Di musica in musica, lasciano la Grecia, attraversano le due città militarizzate al confine di Evros, e approdano in Turchia. Qui, a Istanbul, tutto si ricongiunge. Il Mediterraneo al Mar Nero, il passato dell'Impero Romano d'Occidente a quello d'Oriente, la storia andalusa a quella ottomana.
La sorella di Luis, una coppia di amici arrivati dalla Svizzera, e io, a loro.
La casa dove abitiamo è anche una scuola di lingue in cui un'altra giovane coppia, Tugrul e Ozge, da lezioni di inglese e spagnolo. In cucina si sorseggia thè, in salotto si praticano dialoghi bilingue di giorno e si balla la sivigliana, la taranta e il sirtaki di notte. Tra un negozio vintage all'ultimo grido di Beyoglu e la quiete meditativa di una moschea di Sultan Ahmet, tra il caos di un bazar e la raffinatezza di un museo di arte contemporanea, la cultura mediterranea si arricchisce di un patrimonio che è insieme occidentale, orientale, europeo, asiatico, arabo. Troppo grande e ricco perchè il viaggio di Luis e Mercedes si fermi.

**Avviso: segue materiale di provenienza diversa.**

Definition hash_body (k : list Z) (s : nat * Z * (Z * Z * Z)) :
    outcome (nat * Z * (Z * Z * Z) + nat * Z * (Z * Z * Z)) :=
  let '(p, len, (a, b, c)) := s in
  if decide (len >= 12) then
    x ← word k p;
    y ← word k (p + 4);
    z ← word k (p + 8);
    Ret (inl ((p + 12)%nat, len - 12, mix (u32 (a + x), u32 (b + y), u32 (c + z))))
  else Ret (inr (p, len, (a, b, c))).

(** [case i + 1:], entered when [len > i]: the byte [k[i]] shifted by [n]. *)
Definition tail_byte (k : list Z) (p : nat) (len : Z) (i : nat) (n x : Z) : outcome Z :=
  if decide (len > Z.of_nat i) then b ← load k (p + i); Ret (u32 (x + shl n b)) else Ret x.

Definition hash_func (k : list Z) (length initval : Z) : outcome Z :=
  let golden := 2654435769 in
  '(p, len, (a, b, c)) ← loop (S (Z.to_nat (length / 12))) (hash_body k)
                           (0%nat, length, (golden, golden, initval));
  let c := u32 (c + length) in
  c ← tail_byte k p len 10 24 c;
  c ← tail_byte k p len 9 16 c;
  c ← tail_byte k p len 8 8 c;
  b ← tail_byte k p len 7 24 b;
  b ← tail_byte k p len 6 16 b;
  b ← tail_byte k p len 5 8 b;
  b ← tail_byte k p len 4 0 b;
  a ← tail_byte k p len 3 24 a;
  a ← tail_byte k p len 2 16 a;
  a ← tail_byte k p len 1 8 a;
  a ← tail_byte k p len 0 0 a;
  Ret (mix (a, b, c)).2.

(** ** The table *)

Definition power_body (u ret : Z) : outcome (Z + Z) :=
  if decide (ret < u) then
    let ret := u64 (ret * 2) in
    ASSERT (0 < ret);;
    Ret (inl ret)
  else Ret (inr ret).
(** A [size_t] has 64 bits. *)
Definition adjust_power_of_2 (u : Z) : outcome Z := loop 66 (power_body u) 1.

Anche se le ultime notizie non fanno pensare alla possibilità di attraversare la Siria e dall'ambasciata il divieto si fa ufficiale, con l'aiuto della famiglia turca e la fiducia di sempre si organizzano e decidono di adattarsi al cambiamento. Che le due ruote diventino quattro per esplorare la Turchia, e che si imbarchino in un aereo per volare sulla Siria, atterrare in Giordania, Egitto, Tunisia, e proseguire pedalando.
Li osservo mentre organizzano il viaggio in Turchia. Davanti alla cartina sorseggiamo l'ennesimo çay . Tugrul indica luoghi da visitare, e pensa agli amici che nelle varie città potrebbero ospitarli. Mercedes appunta tutto sulla sua agendina, Luis si interroga su tempi e kilometri da percorrere. Cerco di immaginare i nuovi meravigliosi luoghi che li attendono. Egeo, Anatolia, Cappadocia.
Ancora una volta sul mare, ancora una volta triste di lasciarli, li saluto. Ma posso portare buone notizie a chi mi chiede di loro. La famiglia è unita, i viaggiatori pronti al cambio. 
Nella macchina come nel tandem, nella stiva di un aereo come nelle due ruote, viaggerà ancora la voglia di osservare, conoscere, scoprire, addentrarsi in ciò che rende il Mediterraneo così affascinante: la diversità e lo scontro. 
Superandone le difficoltà per farne emergere ricchezza e bellezza.